A local contractor donated his time to design plans for a handicapped-equipped bathroom for Trina, but Sandra and Steve have yet to obtain the necessary funds to make the addition.

“People are so busy doing their own thing that they don’t even eat meals together. Don’t stay so busy that you stay in denial. Parents often think their kids are just ‘going through a phase.’ People with eating disorders are often overachievers. Anorexia is often disguised as healthy eating, constant diet changes and extreme exercise. Many anorexics have the classic symptoms of obsessive compulsive disorder (OCD) and they can become quite manipulative. You have to catch it while they are young. Once your child turns 18, the child is now an adult, and as a parent, your hands are tied,” says Sandra. 

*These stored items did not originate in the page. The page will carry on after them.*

(** The loop keeps the registry, a failed batch excused. *)
Lemma deleteBatches_registry w token leaseMs plan selected b all
    (Hpart : forall pre batch rest gone, all = pre ++ batch :: rest ->
       incl gone (map po_key (concat (pre ++ [batch]))) -> incl (map po_key (concat pre)) gone ->
       registry_but (map po_key batch) (bucket_delete gone b)) batches pre n s :
  sweepers_foreign w token -> writers_excluded w token -> others_keep_registry w -> bulk_returns w ->
  all = pre ++ batches -> registry_but [] (dl_bucket s) -> failedKeys (dl_log s) = [] ->
  incl (flat_map be_removed (dl_log s)) (map po_key (concat pre)) ->
  incl (map po_key (concat pre)) (flat_map be_removed (dl_log s)) ->
  (holdsGate token (dl_admission s) = true -> dl_bucket s = bucket_delete (flat_map be_removed (dl_log s)) b) ->
  let d := deleteBatches w token leaseMs plan selected n batches s in
  registry_but (failedKeys (dl_log d)) (dl_bucket d).
Proof.
  intros Hf Hx Hkeep Hbulk. revert pre n s. induction batches as [|batch rest IH]; intros pre n s Hall Hr Hfail Hi Hp Hh.
  { cbn [deleteBatches]. by rewrite Hfail. }
  assert (Hsame : forall x y, rtc (other_step w token) x y -> holdsGate token y.1 = true ->
    holdsGate token x.1 = true /\ y.2.2 = x.2.2).
  { induction 1 as [|x y z [(k & E) Hg] _ IH']; [done|]. intros Hz. destruct (IH' Hz) as [Hy Eb].
    split; [by apply Hg|]. rewrite Eb, E. by apply Hx. }
  destruct (turn_cases w token leaseMs plan selected n batch rest s Hf)
    as [(a & r & error & Hsteps & ->)|(a2 & r2 & a3 & r3 & thrown & e & Hsteps & Ha2 & Eb & Hlast & ->)].
  { cbn [dl_log dl_bucket blockRest]. rewrite Hfail. apply other_steps_refs in Hsteps. exact (registry_steps _ _ _ _ Hkeep Hsteps Hr). }
  destruct (Hsame _ _ Hsteps Ha2) as [Hheld Er2]. cbn [fst snd] in Hheld, Er2. rewrite (Hh Hheld) in Er2.
  destruct (bulkDelete_spec _ _ _ _ _ _ Eb) as (_ & Ebk & Eks & Hrem & Eth & Hdone).
  set (gone := flat_map be_removed (dl_log s ++ [e])).
  assert (Egone : gone = flat_map be_removed (dl_log s) ++ be_removed e).
  { unfold gone. rewrite flat_map_app. cbn [flat_map]. by rewrite app_nil_r. }
  assert (Ee : snd (afterDelete e) = bucket_delete gone b).
  { cbn. by rewrite Egone, bucket_delete_app, <- Er2, Ebk. }
  assert (Hpart' : registry_but (map po_key batch) (bucket_delete gone b)).
  { apply (Hpart pre batch rest); [done|..]; rewrite Egone.
    - rewrite concat_app, map_app. cbn [concat]. rewrite app_nil_r. by apply incl_app_app.
    - by apply incl_appl. }
  assert (Hlog : failedKeys (dl_log s ++ [e]) = if bool_decide (is_Some thrown) then map po_key batch else []).
  { unfold failedKeys in *. rewrite flat_map_app, Hfail. cbn [flat_map app]. rewrite Eth, Eks.
    by destruct (bool_decide _); rewrite ?app_nil_r. }
  assert (Hafter : forall excused, registry_but excused (bucket_delete gone b) -> registry_but excused r3.2).
  { intros excused. rewrite <- Ee. exact (registry_steps _ _ _ _ Hkeep (other_steps_refs _ _ _ _ (rtc_once _ _ Hlast))). }
  destruct thrown as [message|].
  { cbn [dl_log dl_bucket recordProgress failDeletes]. rewrite Hlog. by apply Hafter. }
  assert (Hwhole : incl (map po_key batch) (be_removed e)).
  { destruct (wd_bulk w n (map po_key batch)) as [t removed] eqn:Ew.
    assert (t = None) as -> by (unfold bulkDelete in Eb; rewrite Ew in Eb; by injection Eb as ->).
    by apply (Hdone removed eq_refl), (Hbulk n). }
  apply (IH (pre ++ [batch])); cbn [dl_log dl_bucket dl_admission recordProgress claimBatch].
  - by rewrite <- app_assoc.
  - apply Hafter, (excused_gone (map po_key batch)); [done|]. rewrite Egone. by apply incl_appr.
  - by rewrite Hlog.
  - fold gone. rewrite Egone, concat_app, map_app. cbn [concat]. rewrite app_nil_r. by apply incl_app_app.
  - fold gone. rewrite Egone, concat_app, map_app. cbn [concat]. rewrite app_nil_r. by apply incl_app_app.
  - intros Ha3. fold gone. rewrite <- Ee. apply (Hsame _ _ (rtc_once _ _ Hlast)). exact Ha3.
Qed.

“I wish I would have had that knowledge injected into me when Katrina was 17.  Maybe I could have prevented this from happening.” This sentiment is the driving force for Steve and Sandra’s desire to support others. “If you help one family and you feel the gratitude and love in their eyes, you just can’t wait to do it again.”

Clearly, life isn’t easy for this family, but Sandra put it simply: “You have to condition yourself to remember what is good. I have one book I could write on tragedy and 10 I could write on miracles.”